WHAT TO WORK ON — Reproduce the entries exactly, beginning with the line containing "Z.lor (Z.land d 0xFFFF0000)" and ending with their last line, both included.

───── GIVEN DATA

(** C36. The controller is well typed however it is driven: after any sequence of
    CPU reads and writes at any address and size, of elapsed time, and of
    changes elsewhere on the board, there are 32 registers of 16 bits, the
    status registers are bytes, the image line is 16 bits and the raster line
    stays inside the longest frame, even when a write shortens the frame under
    a raster line already past its end; a read returns a byte. *)
Theorem scan_state_typed w :
  scan_reach w ->
  mcd_ok (vdsc w) /\
  forall address v w', mcd212_read address w = (Ok v, w') -> is_u8 v.
Proof.
  intros Hr. assert (mcd_ok (vdsc w)) as Hw.
  { induction Hr as [w E|w w' _ IH E|a v w w' _ IH E|a v n w w' _ IH E|x fuel w w' _ IH E].
    - rewrite E. apply mcd_ok_reset.
    - by rewrite E.
    - by apply (read_ok a v w).
    - by apply (write_ok a v n w).
    - by apply (raster_loop_ok fuel (add_line_phase x w)). }
  split; [done|]. intros a v w' E. by apply (read_ok a v w w').
Qed.

(** C35. Elapsed time moves the raster by whole lines, exactly. With the raster
    inside the frame and the phase of any size below 2^56 ns, the line loop
    ends after phase / period lines: what is left of the phase is the remainder,
    the raster line is the old one plus that many lines modulo the frame's, and
    the frame counter has moved once per frame completed. No control program
    can disturb this: the programs run by the lines cannot change the mode. The
    only other outcome is the abort of a control program that left the DRAM,
    which takes an enabled display. *)
Theorem raster_tracks_time fuel w :
  length (write_registers (vdsc w)) = 32%nat -> phase_below 3 (line_phase_ns (vdsc w)) ->
  0 <= raster_line (vdsc w) < total_raster_lines (vdsc w) -> 0 <= g_frame_count w < 2 ^ 64 ->
  let P := dval (raster_line_period_ns (vdsc w)) in
  let n := dval (line_phase_ns (vdsc w)) / P in
  n <= Z.of_nat fuel ->
  match raster_loop fuel w with
  | (Ok _, w') =>
    dval (line_phase_ns (vdsc w')) = dval (line_phase_ns (vdsc w)) mod P /\
    raster_line (vdsc w') = (raster_line (vdsc w) + n) mod total_raster_lines (vdsc w) /\
    g_frame_count w' = u64 (g_frame_count w + (raster_line (vdsc w) + n) / total_raster_lines (vdsc w)) /\
    Z.land (reg (vdsc w') REG_DCR1) 0xF000 = Z.land (reg (vdsc w) REG_DCR1) 0xF000
  | (Exn e, _) => e = EAbort /\ dcr1_bit (vdsc w) DCR_DISPLAY_ENABLE = true
  end.
Proof.
  intros Hl Hp Hr Hf P n Hn. pose proof (raster_loop_spec fuel w Hl Hp Hr Hf Hn) as Hs.
  destruct (raster_loop fuel w) as [[[]|e] w']; [|done]. by destruct Hs as (_ & H1 & H2 & H3 & H4).
Qed.
End Typing.
Lemma low_parity d t :
  is_u32 d -> is_u32 t ->
  Z.lxor (Z.lor (Z.land d 4294901760) (Z.land t 65535))
    (Z.land (Z.lor (Z.land 4294967171 4294901760) (Z.land (Z.land 4294967171 (Z.shiftr t 16)) 65535)) 65535) =
  Z.lor (Z.land d 0xFFFF0000) (parity_word t).
Proof. intros Hd Ht. unfold parity_word. bits 32. Qed.

Lemma stage1 w d0 d1 d2 d3 d4 d5 d6 d7 a0 rest sr pc usp ssp :
  is_u32 w -> is_u32 d4 ->
  let t := Z.lxor (u32 (Z.shiftl d1 8)) w in
  exists sr' d0', high sr' = high sr /\
  run_steps w 0 10 (mkCpu [d0; d1; d2; d3; d4; d5; d6; d7] (a0 :: rest) sr pc usp ssp) =
  mkCpu [d0'; t; Z.shiftr t 16; d3; Z.lor (Z.land d4 0xFFFF0000) (parity_word t); d5; d6; d7]
    (u32 (a0 + 4) :: rest) sr' pc usp ssp.
Proof.
  intros Hw Hd4 t. assert (is_u32 t) as Ht by (subst t; word). start_flags sr. do 10 one_step.
  rewrite !shift_left32 by done. fold t. rewrite !swap_high, low_parity by done.
  eexists _, _. split; [end_flags|]. reflexivity.
Qed.

Lemma next_index t :
  is_u32 t -> Z.lor (Z.land (Z.shiftr t 16) 0xFFFF0000) (Z.land (Z.shiftr t 16) 0xFFFC) = Z.land (Z.shiftr t 16) 0xFFFC.
Proof. intros Ht. bits 32. Qed.

Lemma u32_double v : u32 (v + v) = u32 (v * 2).
Proof. f_equal. lia. Qed.

Lemma doubled w s :
  exists sr', high sr' = high (SR s) /\
  prefix_step g_rom w 21 s = set_SR sr' (set_D 1 (u32 (rd 1 s + rd 1 s)) s).
Proof.
  cbv [prefix_step]. rewrite !logical_eq. destruct s as [dd aa sr pc usp ssp].
  destruct (z2b (Z.shiftr _ _)), (z2b (Z.land _ _)); (eexists; split; [|reflexivity]);
    cbn [SR upd_sr set_SR set_D]; highs; rewrite high_logical; by highs.
Qed.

──────────

ANSWER BOX —
  Z.lor (Z.land d 0xFFFF0000) (parity_word t).
Proof. intros Hd Ht. unfold parity_word. bits 32. Qed.

Lemma stage1 w d0 d1 d2 d3 d4 d5 d6 d7 a0 rest sr pc usp ssp :
  is_u32 w -> is_u32 d4 ->
  let t := Z.lxor (u32 (Z.shiftl d1 8)) w in
  exists sr' d0', high sr' = high sr /\
  run_steps w 0 10 (mkCpu [d0; d1; d2; d3; d4; d5; d6; d7] (a0 :: rest) sr pc usp ssp) =
  mkCpu [d0'; t; Z.shiftr t 16; d3; Z.lor (Z.land d4 0xFFFF0000) (parity_word t); d5; d6; d7]
    (u32 (a0 + 4) :: rest) sr' pc usp ssp.
Proof.
  intros Hw Hd4 t. assert (is_u32 t) as Ht by (subst t; word). start_flags sr. do 10 one_step.
  rewrite !shift_left32 by done. fold t. rewrite !swap_high, low_parity by done.
  eexists _, _. split; [end_flags|]. reflexivity.
Qed.

Lemma next_index t :
  is_u32 t -> Z.lor (Z.land (Z.shiftr t 16) 0xFFFF0000) (Z.land (Z.shiftr t 16) 0xFFFC) = Z.land (Z.shiftr t 16) 0xFFFC.
Proof. intros Ht. bits 32. Qed.

Lemma u32_double v : u32 (v + v) = u32 (v * 2).
Proof. f_equal. lia. Qed.

Lemma doubled w s :
  exists sr', high sr' = high (SR s) /\
  prefix_step g_rom w 21 s = set_SR sr' (set_D 1 (u32 (rd 1 s + rd 1 s)) s).
Proof.
  cbv [prefix_step]. rewrite !logical_eq. destruct s as [dd aa sr pc usp ssp].
  destruct (z2b (Z.shiftr _ _)), (z2b (Z.land _ _)); (eexists; split; [|reflexivity]);
    cbn [SR upd_sr set_SR set_D]; highs; rewrite high_logical; by highs.
Qed.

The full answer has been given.